In February 1662 she played the role of Viriate in Pierre Corneilles Sertorius at the Théâtre du Marais, which may have been written to feature her and became a great success, establishing her fame from then on. After the success she left the Théâtre du Marais for the Hôtel de Bourgogne, where she played the same successful role of Viriate in Sertorius in the 1662–63 season. She was engaged to replace Jeanne Auzoult (Mlle Baron).

Pierre Corneille also followed her to the Hôtel de Bourgogne: when asked by the Marais to write a new play, that he could not offer anything so soon, but "I will be delighted to take my turn at the Hotel from time to time...and I cannot fail the friendship of Queen Viriate, to whom I am so obliged". Instead, he wrote the Sophonisbe for Mlle Des Œillets, who performed the title role at the Hôtel de Bourgogne to great success in the 1663-64 season. Her performance was described by Donneau de Vise:
"This role, which is the most predominant in the play, is played by Mlle des Œillets, who is one of the premier actresses in the world, and who maintains the great reputation that she has enjoyed for a long time. I will not eulogize her, because I could not eulogize her enough. I will be content only to say that she plays this role divinely, better than can be imagined; that M. Corneille has to be obliged to her for it, and that if you go to see this play only to see this inimitable actress, you will leave completely satisfied."

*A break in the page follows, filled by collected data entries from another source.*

(** * The CSV base scanner of DuckDB, embedded in Rocq

  A shallow embedding of [base_scanner.cpp]
  (namespace [duckdb]: [ScannerResult], [ScannerPosition], [BaseScanner]).

    - [idx_t] is [uint64_t]: a [Z] with the wrap-around written out.
    - A C++ exception is a value of [outcome]; a member function that can
    throw returns [outcome A].
    - A member function that mutates [*this] maps the object to the
    mutated object.
    - A [shared_ptr] / [unique_ptr] that may be null is an [option]. *)

From Stdlib Require Import ZArith List String Ascii Bool Lia.
Import ListNotations.

Local Open Scope Z_scope.

(** ** [idx_t] *)

Definition idx_t : Type := Z.

Module Idx.

Definition modulus : Z := 2 ^ 64.

Definition wrap (z : Z) : idx_t := z mod modulus.

(** [a + b] on [uint64_t]. *)
Definition add (a b : idx_t) : idx_t := wrap (a + b).

Definition in_range (z : idx_t) : Prop := 0 <= z < modulus.

End Idx.

(** ** Exceptions *)

Inductive Exception : Type :=
| InternalException (msg : string).

Inductive outcome (A : Type) : Type :=
| Return (a : A)
| Throw (e : Exception).

Arguments Return {A} a.
Arguments Throw {A} e.

Definition bind {A B : Type} (m : outcome A) (k : A -> outcome B) : outcome B :=
  match m with
  | Return a => k a
  | Throw e => Throw e
  end.

Notation "x <- m ;; k" := (bind m (fun x => k))
  (at level 61, m at next level, right associativity).

Definition returns {A : Type} (m : outcome A) : Prop :=
  exists a, m = Return a.

Definition throws {A : Type} (m : outcome A) : Prop :=
  exists e, m = Throw e.

(** ** States of the byte-level automaton *)

(** Modelled from the spec: the enumeration [CSVState] is declared in a header
  that is not part of the sources; the source names only
  [CSVState::EMPTY_LINE].  The other states are the ones the data model of
  the specification lists. *)
Inductive CSVState : Type :=
| EMPTY_LINE
| STANDARD
| FIELD_DELIMITER
| RECORD_SEPARATOR
| QUOTED
| QUOTED_NEWLINE
| ESCAPED
| UNQUOTED_QUOTE
| INVALID_STATE
| DONE.

Module CSVStates.

(** Modelled from the spec: [CSVStates], the running state of the byte-level
    automaton, is declared outside the sources. *)
Record t : Type := mk { current_state : CSVState }.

She was known for her interpretations of roles in plays by Corneille (such as Sophonisbe in Sophonisbe) and Racine (such as Agrippine in Britannicus).
She was considered the best tragic actress of the 1660s, during which created the leading roles in several tragedies of Pierre Corneille (Sertorius, Sophonisbe, Otto) and Jean Racine. One of her best-known parts was the innocent princess Hermione in Racine’s Andromaque (1665–66).

==Legacy==
She was as famed in her time as her contemporaries Mlle Du Parc, Mademoiselle Molière and Mlle Champmesle, but she was never the object of any scandal and her fame, therefore, disappeared after her death. She has been referred to as "the most accomplished actress of the period", but was forgotten after her death and less known in history.

Her contemporary Marie-Angelique Du Croisy, Mlle Poisson, described her as "a very excellent and even charming actress, although ugly, not young, and very thin but, in spite of all that, very pleasing". Raymond Poisson included her in his comedy Le Poete basque, in which a baron, Basque, comes to the theatre hoping to see “Dalidor [Floridor] who does marvels,” and "also La Zeuillets [Des Œillets] said to be without parallel. Although she doesn’t have great beauty, it’s said that the listener is enchanted by her".

In his letter epitaph after her death, Raymond Poisson wrote:
And it justly could be said of her
That she was not as beautiful in the light of day
As she was in the light of the candles;
But without inspiring love,
And neither young nor beautiful,
She charmed all the court.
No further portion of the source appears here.